私は社会人になって働くなかで小説を書きたいと思ったんですよね。ふだんは「おとなしい」「おっとりしている」と言われることが多いんですが、私のことを全部知っているわけでもないのに何でそういうふうに言うんだろうって。本当はそうじゃないものだってあるんだよって思いながら小説を書いている気がします。言葉と想像力によって彼らの目に見えない世界を築くこと、小説を書くということ自体が、小さな一つの抵抗だと思っています。
――最後に、今後の執筆予定について教えてください。
今年からの目標は「たくさん書く」です。もちろん質を確保しつつですけど。昨年、デビュー作の『空芯手帳』をさまざまな国で翻訳していただいて、海外の書評などで取り上げていただいた際に、自分の小説と一緒に並ぶ作品を見て、世界にはこんなに面白そうな作品があるんだなというのを目の当たりにしたんです。世界は広いんだということを改めて知りましたし、けっこう破天荒だったり突拍子もなかったりする設定の作品もあって、自分もあまり臆せずにいろいろなものを書いてみたいという気持ちが強くなりました。

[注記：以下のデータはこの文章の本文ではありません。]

(** ** How a credential is earned *)

(** The event [e] signs a session in: the password of an enabled local account was
    accepted and the throttle let it be tried, the provider a sign-in was started
    at vouches for the account's subject, or a break-glass token was redeemed. *)
Definition earned (w : Web) (e : WebEvent) (h : string) (s : Session) : Prop :=
  match e with
  | ELogin username password ip random now later => h = HashToken (newToken random) /\ localAuth = true /\ Allow loginLimits (w_limiter w) (login_key (strings.TrimSpace username) ip) now = true /\
      exists u, UserByUsername (w_db w) (strings.TrimSpace username) = Ok u /\ us_kind u = "local" /\ us_disabled u = false /\ VerifyPassword (us_hash u) password = Accepted /\ s = mkSession (us_id u) false (later + ttl)
  | ECallback slug _ state code reach exchange id random now => h = HashToken (newToken random) /\
      exists rp st idt user, (BySlug Open w slug reach).2 = Done rp /\ w_states w !! state = Some st /\ now <= se_expires st /\ se_provider st = op_id rp /\ exchange rp code (se_verifier st) = Some idt /\
        s = mkSession user false (now + ttl) /\ match UserBySub (w_db w) (op_id rp) (id_sub idt) with Ok u => user = us_id u | Err _ => user = id end
  | EBreakGlass token id random now => h = HashToken (newToken random) /\ token <> "" /\ exists expires user, glass (w_db w) !! HashToken token = Some expires /\ now < expires /\
      s = mkSession user true (now + hour) /\ match UserByUsername (w_db w) "break-glass" with Ok u => user = us_id u | Err _ => user = id end
  | _ => False
  end.
(** The event mints a token: somebody signed in — not by a token — for themselves,
    or whoever manages users for a bot. *)
Definition minted (w : Web) (e : WebEvent) (t : APIToken) : Prop :=
  exists need rq now w1 c, request_of e = Some (need, rq, now) /\ enter w need rq now = (w1, Ok c) /\ ca_token c = None /\
  match e with
  | EMint _ _ _ _ random _ => tk_hash t = HashToken (NewAPIToken random) /\ tk_user t = us_id (ca_user c)
  | EMintBot _ bot _ _ _ random _ => tk_hash t = HashToken (NewAPIToken random) /\ tk_user t = bot /\ exists u, UserByID (w_db w1) bot = Ok u /\ us_kind u = "bot"
  | _ => False
  end.
(** The event sets a password: somebody signed in who manages users, or the command
    line. *)
Definition sets_password (w : Web) (e : WebEvent) (id : string) : Prop :=
  match e with
  | EPassword rq id' _ _ now => id = id' /\ exists w1 c, enter w (Some UsersEdit) rq now = (w1, Ok c) /\ ca_token c = None
  | EUserPasswd username _ _ => exists u, UserByUsername (w_db w) username = Ok u /\ us_id u = id
  | _ => False
  end.
Definition permitted (w : Web) (e : WebEvent) (p : prim) : Prop :=
  match p with
  | PSession h s => earned w e h s
  | PToken t => minted w e t
  | PPassword id _ => sets_password w e id
  | PUser u _ => (us_kind u = "bot" -> us_hash u = "") /\ (request_of e <> None -> exists rq req salt now, e = ECreateUser rq req (us_id u) salt now)
  | _ => True
  end.

(** ** Every event keeps to it *)

Lemma reads_permitted w e p : reads p -> permitted w e p.
Proof. intros [H|H]; by destruct p. Qed.
Ltac one p := apply (reaches_one _ _ p); [try done|try done].
(** ** Credentials *)

Lemma step_sessions w e h s : sessions (w_db (step w e)) !! h = Some s -> sessions (w_db w) !! h = Some s \/ earned w e h s.
Proof.
  revert h s. refine (reaches_rel (permitted w e) (fun a b => forall h s, sessions b !! h = Some s -> sessions a !! h = Some s \/ earned w e h s) _ _ _ _ _ (moves w e)).
  - by left.
  - intros x y z H1 H2 h s Hs. destruct (H2 h s Hs) as [Hs'|]; [|by right]. by apply H1.
  - intros db p db1 Hp Ha h s Hs. destruct (prim_sessions _ _ _ _ _ Ha Hs) as [?| ->]; [by left|by right].
Qed.
Lemma step_tokens w e i t : tokens (w_db (step w e)) !! i = Some t -> (exists t0, tokens (w_db w) !! i = Some t0 /\ same_token t0 t) \/ exists t0, minted w e t0 /\ same_token t0 t.
Proof.
  revert i t. refine (reaches_rel (permitted w e) (fun a b => forall i t, tokens b !! i = Some t -> (exists t0, tokens a !! i = Some t0 /\ same_token t0 t) \/ exists t0, minted w e t0 /\ same_token t0 t) _ _ _ _ _ (moves w e)).
  - intros db i t Ht. left. by exists t.
  - intros x y z H1 H2 i t Ht. destruct (H2 i t Ht) as [(t0 & H0 & Hs)|]; [|by right]. destruct (H1 i t0 H0) as [(t1 & H3 & Hs')|(t1 & H3 & Hs')]; [left|right]; exists t1; (split; [done|by eapply same_token_trans]).
  - intros db p db1 Hp Ha i t Ht. destruct (prim_tokens _ _ _ _ _ Ha Ht) as [?|[-> _]]; [by left|right]. by exists t.
Qed.
(** The event since which something is so. *)
Lemma since (P : Web -> Prop) `{!forall w, Decision (P w)} w es : ~ P w -> P (run w es) ->
  exists n e, es !! n = Some e /\ ~ P (run w (firstn n es)) /\ P (step (run w (firstn n es)) e) /\ forall m, (n < m <= length es)%nat -> P (run w (firstn m es)).
Proof.
  intros H0. induction es as [|e es IH] using rev_ind; intros Hs; [done|]. rewrite run_snoc in Hs. destruct (decide (P (run w es))) as [Hb|Hb].
  - destruct (IH Hb) as (n & e' & He & Hn & He' & Hst). pose proof (lookup_lt_Some _ _ _ He) as Hl. exists n, e'. rewrite take_app_le by lia. split_and!; [by rewrite lookup_app_l|done|done|].
    intros m Hm. rewrite length_app in Hm. simpl in Hm. destruct (decide (m = S (length es))) as [->|Hne]; [rewrite take_ge by (rewrite length_app; simpl; lia); by rewrite run_snoc|]. rewrite take_app_le by lia. apply Hst. lia.
  - exists (length es), e. rewrite take_app_length. split_and!; [by rewrite lookup_app_r, Nat.sub_diag by lia|done|done|].
    intros m Hm. rewrite length_app in Hm. simpl in Hm. rewrite take_ge by (rewrite length_app; simpl; lia). by rewrite run_snoc.
Qed.
Lemma sessions_history w es h s : sessions (w_db w) !! h = None -> sessions (w_db (run w es)) !! h = Some s ->
  exists n e, es !! n = Some e /\ earned (run w (firstn n es)) e h s /\ forall m, (n < m <= length es)%nat -> sessions (w_db (run w (firstn m es))) !! h = Some s.
Proof.
  intros H0 Hs. destruct (since (fun w => sessions (w_db w) !! h = Some s) w es) as (n & e & He & Hn & Hp & Hst); [by rewrite H0|done|]. exists n, e. split_and!; [done| |done]. by destruct (step_sessions _ _ _ _ Hp).
Qed.
(** As a token is used only the time of its last use changes. *)
Definition stands (i : string) (t : APIToken) (w : Web) : Prop := match tokens (w_db w) !! i with Some t0 => same_token t0 t | None => False end.
#[local] Instance stands_dec i t w : Decision (stands i t w).
Proof. unfold stands, same_token. destruct (tokens _ !! i); apply _. Defined.
Lemma stands_spec i t w : stands i t w <-> exists t0, tokens (w_db w) !! i = Some t0 /\ same_token t0 t.
Proof. unfold stands. destruct (tokens _ !! i) as [t0|]; naive_solver. Qed.
Lemma tokens_history w es i t : tokens (w_db w) !! i = None -> tokens (w_db (run w es)) !! i = Some t ->
  exists n e t0, es !! n = Some e /\ minted (run w (firstn n es)) e t0 /\ same_token t0 t /\ forall m, (n < m <= length es)%nat -> stands i t (run w (firstn m es)).
Proof.
  intros H0 Ht. destruct (since (stands i t) w es) as (n & e & He & Hn & Hp & Hst).
  - rewrite stands_spec, H0. by intros (? & ? & _).
  - apply stands_spec. by exists t.
  - apply stands_spec in Hp as (t1 & H1 & Hs). destruct (step_tokens _ _ _ _ H1) as [(t0 & Ht0 & Hs')|(t0 & Hm & Hs')].
    + destruct Hn. apply stands_spec. exists t0. split; [done|by eapply same_token_trans].
    + exists n, e, t0. split_and!; [done|done|by eapply same_token_trans|done].
Qed.
(** ** Break-glass *)

Lemma AdminRole_row db admin : AdminRole db = Ok admin -> exists r, roles (core db) !! admin = Some r /\ r_is_admin r = true.
Proof.
  unfold AdminRole. destruct (List.find _ _) as [[i r]|] eqn:Ef; [|done]. intros [= <-]. apply List.find_some in Ef as [Hin Hp]. apply list_elem_of_In, elem_of_map_to_list in Hin. apply andb_prop in Hp as [Hp _]. by exists r.
Qed.
(** An administrator everywhere may do everything. *)
Lemma admin_may (c : DB) user admin src r d : d ∈ All -> role_members c !! (user, admin, SGlobal, "") = Some src -> roles c !! admin = Some r -> r_is_admin r = true -> ScopedHas (EffectiveMask c user) (DCap d) "" = true.
Proof.
  intros Hd Hm Hr Ha. apply EffectiveMask_spec; [done|]. left. exists admin, "", src, (mkRole admin (r_name r) (r_description r) (capsOf c admin) (r_is_admin r) (r_builtin r)). split_and!; [done| |].
  - apply RoleByID_ok. by exists r.
  - unfold Effective. simpl. rewrite Ha. by apply Has_Everything.
Qed.
Lemma grant_admin w user admin : user_of (w_db w) (us_id user) = Some user -> AdminRole (w_db w) = Ok admin ->
  exists c, on_db w (on_core (w_db w) (GrantRole (core (w_db w)) (us_id user) admin SourceLocal Roles.Global)) = Some (with_db w (cascade (w_db w) c)) /\ users c = users (core (w_db w)) /\ (forall d, d ∈ All -> ScopedHas (EffectiveMask c (us_id user)) (DCap d) "" = true).
Proof.
  intros Hu Ha. destruct (user_of_id _ _ _ Hu) as (_ & Hrow & _). destruct (AdminRole_row _ _ Ha) as (r & Hr & Hadm). unfold GrantRole, canGrant. simpl. unfold member_fk. rewrite !bool_decide_eq_true_2 by (done || by eexists). simpl.
  eexists. split_and!; [done|done|]. intros d Hd. eapply admin_may; [done|simpl; by rewrite lookup_insert_eq|exact Hr|done].
Qed.
(** The account the token opens is there afterwards. *)
Lemma breakGlass_user w id now admin : AdminRole (w_db w) = Ok admin -> users (core (w_db w)) !! id = None ->
  exists w1 u, breakGlassUser w id now = (w1, Some u) /\ user_of (w_db w1) (us_id u) = Some u /\ w_caps w1 = ∅ /\ glass (w_db w1) = glass (w_db w) /\
    (forall h, sessions (w_db w) !! h = None -> sessions (w_db w1) !! h = None) /\ (forall d, d ∈ All -> ScopedHas (EffectiveMask (core (w_db w1)) (us_id u)) (DCap d) "" = true) /\
    match UserByUsername (w_db w) "break-glass" with Ok v => u = v | Err _ => us_disabled u = false /\ us_username u = "break-glass" end.
Proof.
  intros Ha Hf. unfold breakGlassUser.
  set (q := match UserByUsername (w_db w) "break-glass" with Ok _ => _ | Err _ => _ end). assert (exists w0 u, q = Some (w0, u) /\
    user_of (w_db w0) (us_id u) = Some u /\ AdminRole (w_db w0) = Ok admin /\ glass (w_db w0) = glass (w_db w) /\ sessions (w_db w0) = sessions (w_db w) /\ match UserByUsername (w_db w) "break-glass" with Ok v => u = v | Err _ => us_disabled u = false /\ us_username u = "break-glass" end) as (w0 & u & -> & Hu & Ha0 & Hg0 & Hs0 & Hv).
  { unfold q. clear q. destruct (UserByUsername (w_db w) "break-glass") as [v|e] eqn:Ev; [exists w, v; split_and!; try done; by eapply UserByUsername_of|]. assert (e = NoRow) as ->.
    { unfold UserByUsername, user_where, UserByID in Ev. destruct (account_where _ _); [destruct (user_of _ _)|]; congruence. }
    set (u := mkUser id "local" "break-glass" "" "" "" "" false). assert (exists db1, CreateUser (w_db w) u now = Ok db1 /\ glass db1 = glass (w_db w)) as (db1 & Hc & Hg).
    { unfold CreateUser. rewrite bool_decide_eq_false_2 by (simpl; rewrite Hf; by intros []). simpl. rewrite Ev. simpl. assert (is_ok (UserBySub (w_db w) "" "") = false) as ->; [|by eexists].
      unfold UserBySub, user_where, account_where. destruct (List.find _ _) as [[i a]|] eqn:Ef; [|done]. apply List.find_some in Ef as [_ Hp]. unfold same_sub in Hp. simpl in Hp. bd. congruence. }
    destruct (CreateUser_of _ _ _ _ Hc) as (Hu & Hs & Hr). exists (with_db w db1), u. simpl. fold u. rewrite Hc. split_and!; try done. unfold AdminRole. by rewrite Hr. }
  rewrite Ha0. destruct (grant_admin w0 u admin Hu Ha0) as (c & -> & Hus & Hall). eexists _, u. split_and!; [done| |done|done| |exact Hall|done].
  - simpl. rewrite user_of_cascade by done. done.
  - intros h Hh. simpl. apply map_lookup_filter_None. left. by rewrite Hs0.
Qed.
(** But to a disabled account it opens nothing: the token is spent, a cookie is
    handed out, and nobody is let in with it. *)
Theorem glass_locked_out (w : Web) (token id random admin : string) (expires now : Z) (v : User) :
  token <> "" -> glass (w_db w) !! HashToken token = Some expires -> now < expires -> AdminRole (w_db w) = Ok admin -> users (core (w_db w)) !! id = None ->
  sessions (w_db w) !! HashToken (newToken random) = None -> UserByUsername (w_db w) "break-glass" = Ok v -> us_disabled v = true ->
  exists w1 cookie, handleBreakGlass ttl w token id random now = (w1, Done cookie) /\ forall rq now2, by_cookie cookie rq -> (Resolve w1 rq now2).2 = Err Unauthenticated.
Proof.
  intros Ht Hg Hlt Ha Hid Hfresh Hv Hd. unfold handleBreakGlass. rewrite bool_decide_eq_false_2 by done. unfold RedeemBreakGlassToken. rewrite Hg. assert ((now <? expires) = true) as -> by lia. simpl. set (w0 := with_db w _).
  destruct (breakGlass_user w0 id now admin Ha Hid) as (w1 & u & -> & Hu & _ & _ & Hses & _ & Hsame). change (UserByUsername (w_db w0) "break-glass") with (UserByUsername (w_db w) "break-glass") in Hsame. rewrite Hv in Hsame. subst v.
  assert (exists w2, Issue ttl w1 (us_id u) true random now = (w2, Ok (newToken random))) as (w2 & Ei).
  { unfold Issue, CreateSession. rewrite bool_decide_eq_false_2 by (rewrite Hses by done; by intros []). destruct (user_of_id _ _ _ Hu) as (_ & Hrow & _). simpl. rewrite bool_decide_eq_true_2 by done. by eexists. }
  rewrite Ei. apply Issue_inv in Ei as (_ & _ & _ & Hs & Hof). set (w3 := told _). eexists w3, _. split; [done|]. intros rq now2 Hb. pose proof Hb as [Hck _]. apply cookie_refused; [by rewrite Hck|].
  intros s x. rewrite Hck. simpl. rewrite Hs. intros [= <-]. simpl. rewrite Hof, Hu. intros [= <-]. by right.
Qed.
(** ** Patterns *)

Module mux.
(** The slash a path or a pattern ends in is an empty last segment; in a pattern
    it stands for any rest. *)
Inductive Seg := Lit (s : string) | Wild (name : string) | Rest.
Record Pattern := mkPattern { p_method : string; p_segs : list Seg }.
Definition parseSeg (s : string) : Seg :=
  if bool_decide (s = "") then Rest
  else if strings.HasPrefix s "{" && strings.HasSuffix s "}" then Wild (strings.TrimSuffix (strings.TrimPrefix s "{") "}")
  else Lit s.
Definition segments (path : string) : list string := strings.Split (strings.TrimPrefix path "/") "/".
Definition parsePattern (s : string) : Pattern :=
  match strings.Split s " " with
  | [m; p] => mkPattern m (map parseSeg (segments p))
  | _ => mkPattern "" (map parseSeg (segments s))
  end.

Section Match.
Context {A : Type}.
Definition under_lit (s : string) (p : list Seg * A) : option (list Seg * A) := match p.1 with Lit t :: r => if bool_decide (t = s) then Some (r, p.2) else None | _ => None end.
Definition under_wild (p : list Seg * A) : option (list Seg * A) := match p.1 with Wild _ :: r => Some (r, p.2) | _ => None end.
Definition is_rest (p : list Seg * A) : bool := match p.1 with Rest :: _ => true | _ => false end.
(** [matchPath]: a literal before a wildcard before a subtree. *)
Fixpoint matchPath (ps : list (list Seg * A)) (path : list string) : option (A * list string) :=
  match path with
  | [] => match List.find (fun p => bool_decide (length p.1 = 0%nat)) ps with Some p => Some (p.2, []) | None => None end
  | s :: rest =>
      match matchPath (omap (under_lit s) ps) rest with
      | Some r => Some r
      | None =>
          match (if bool_decide (s = "") then None else matchPath (omap under_wild ps) rest) with
          | Some (a, vs) => Some (a, s :: vs)
          | None => match List.find is_rest ps with Some p => Some (p.2, []) | None => None end
          end
      end
  end.
End Match.

Section Mux.
Context {A : Type}.
Definition of_method (m : string) (ps : list (Pattern * A)) : list (list Seg * (Pattern * A)) :=
  omap (fun p => if bool_decide (p_method p.1 = m) then Some (p_segs p.1, p) else None) ps.
(** The method's tree, that of GET for HEAD, the one of no method. *)
Definition match_tree (ps : list (Pattern * A)) (m : string) (path : list string) : option ((Pattern * A) * list string) :=
  match matchPath (of_method m ps) path with
  | Some r => Some r
  | None => match (if bool_decide (m = "HEAD") then matchPath (of_method "GET" ps) path else None) with
            | Some r => Some r
            | None => matchPath (of_method "" ps) path
            end
  end.
Definition exactMatch (n : option ((Pattern * A) * list string)) (path : list string) : bool :=
  match n with
  | None => false
  | Some ((p, _), _) => match last (p_segs p) with
      | Some Rest => match last path with Some "" => bool_decide (length (p_segs p) = length path) | _ => false end
      | _ => true
      end
  end.
Inductive Found := Route (p : Pattern) (a : A) (values : list string) | Moved | MethodNotAllowed | NoRoute.
Definition clean (path : list string) : bool :=
  forallb (fun s => negb (bool_decide (s = ".")) && negb (bool_decide (s = ".."))) path && forallb (fun s => negb (bool_decide (s = ""))) (removelast path).
Definition slashed (path : list string) : bool := match last path with Some "" => true | _ => false end.
(** A path that is not clean is redirected; so is one that only lacks a slash at its
    end. *)
Definition find (ps : list (Pattern * A)) (m : string) (path : list string) : Found :=
  if negb (clean path) then Moved
  else
    let n := match_tree ps m path in
    if negb (exactMatch n path) && negb (slashed path) && exactMatch (match_tree ps m (path ++ [""])) (path ++ [""]) then Moved
    else match n with
    | Some ((p, a), vs) => Route p a vs
    | None => if existsb (fun p => is_some (matchPath [(p_segs p.1, p)] path) || (negb (slashed path) && is_some (matchPath [(p_segs p.1, p)] (path ++ [""])))) ps then MethodNotAllowed else NoRoute
    end.
End Mux.
Arguments Found A : clear implicits.
#[export] Instance Seg_eq_dec : EqDecision Seg.
Proof. solve_decision. Defined.
(** The values by name. *)
Fixpoint bind (p : list Seg) (values : list string) (name : string) : string :=
  match p, values with
  | Wild n :: p, v :: values => if bool_decide (n = name) then v else bind p values name
  | Lit _ :: p, values => bind p values name
  | _, _ => ""
  end.
End mux.

(** ** The table of the API *)

Inductive scopeKind := scopeUnset | scopeNone | scopeGlobal | scopeEnv | scopeStack | scopeJob | scopeDeployment | scopeMonitor | scopeVolumeSource | scopeWebhook | scopeAny | scopeBody.
#[export] Instance scopeKind_eq_dec : EqDecision scopeKind.
Proof. solve_decision. Defined.
#[export] Instance Cap_eq_dec : EqDecision Cap.
Proof. solve_decision. Defined.
(** The handler by its name. *)
Record route := Route { rt_pattern : string; rt_cap : option Cap; rt_scope : scopeKind; rt_open : string; rt_h : string }.
#[export] Instance route_eq_dec : EqDecision route.
Proof. solve_decision. Defined.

でも、多分、どんな小説を書くにも「分かり合えない」ということは前提としてあり続けるかと思います。自分自身もそうなんですが、本って、まわりの人たちとはつながれないかもしれないけれど、本の中の世界とはつながることができるかもしれないと思って手に取るもののような気がするんです。だから、その先にある世界が誰もが分かり合えてハッピーであることが前提の世界だとは考えられなくて。
私自身、10代、20代と、多分もう誰かと分かり合ったりすることはないんだろうなと思っていました。それが、30歳で書いた小説が想像もしていなかった形で世界に広まって、あんなにも誰ともつながれないと思っていたのに、自分が行ったことさえない国の人たちが面白いと思ってくれることに驚いたし、うれしかったんですよね。誰かのために書きたいというわけではないんですけど、10代、20代のときに孤独を感じた自分が喜んでくれるようなものをこれからも書けたらいいなとは思っています。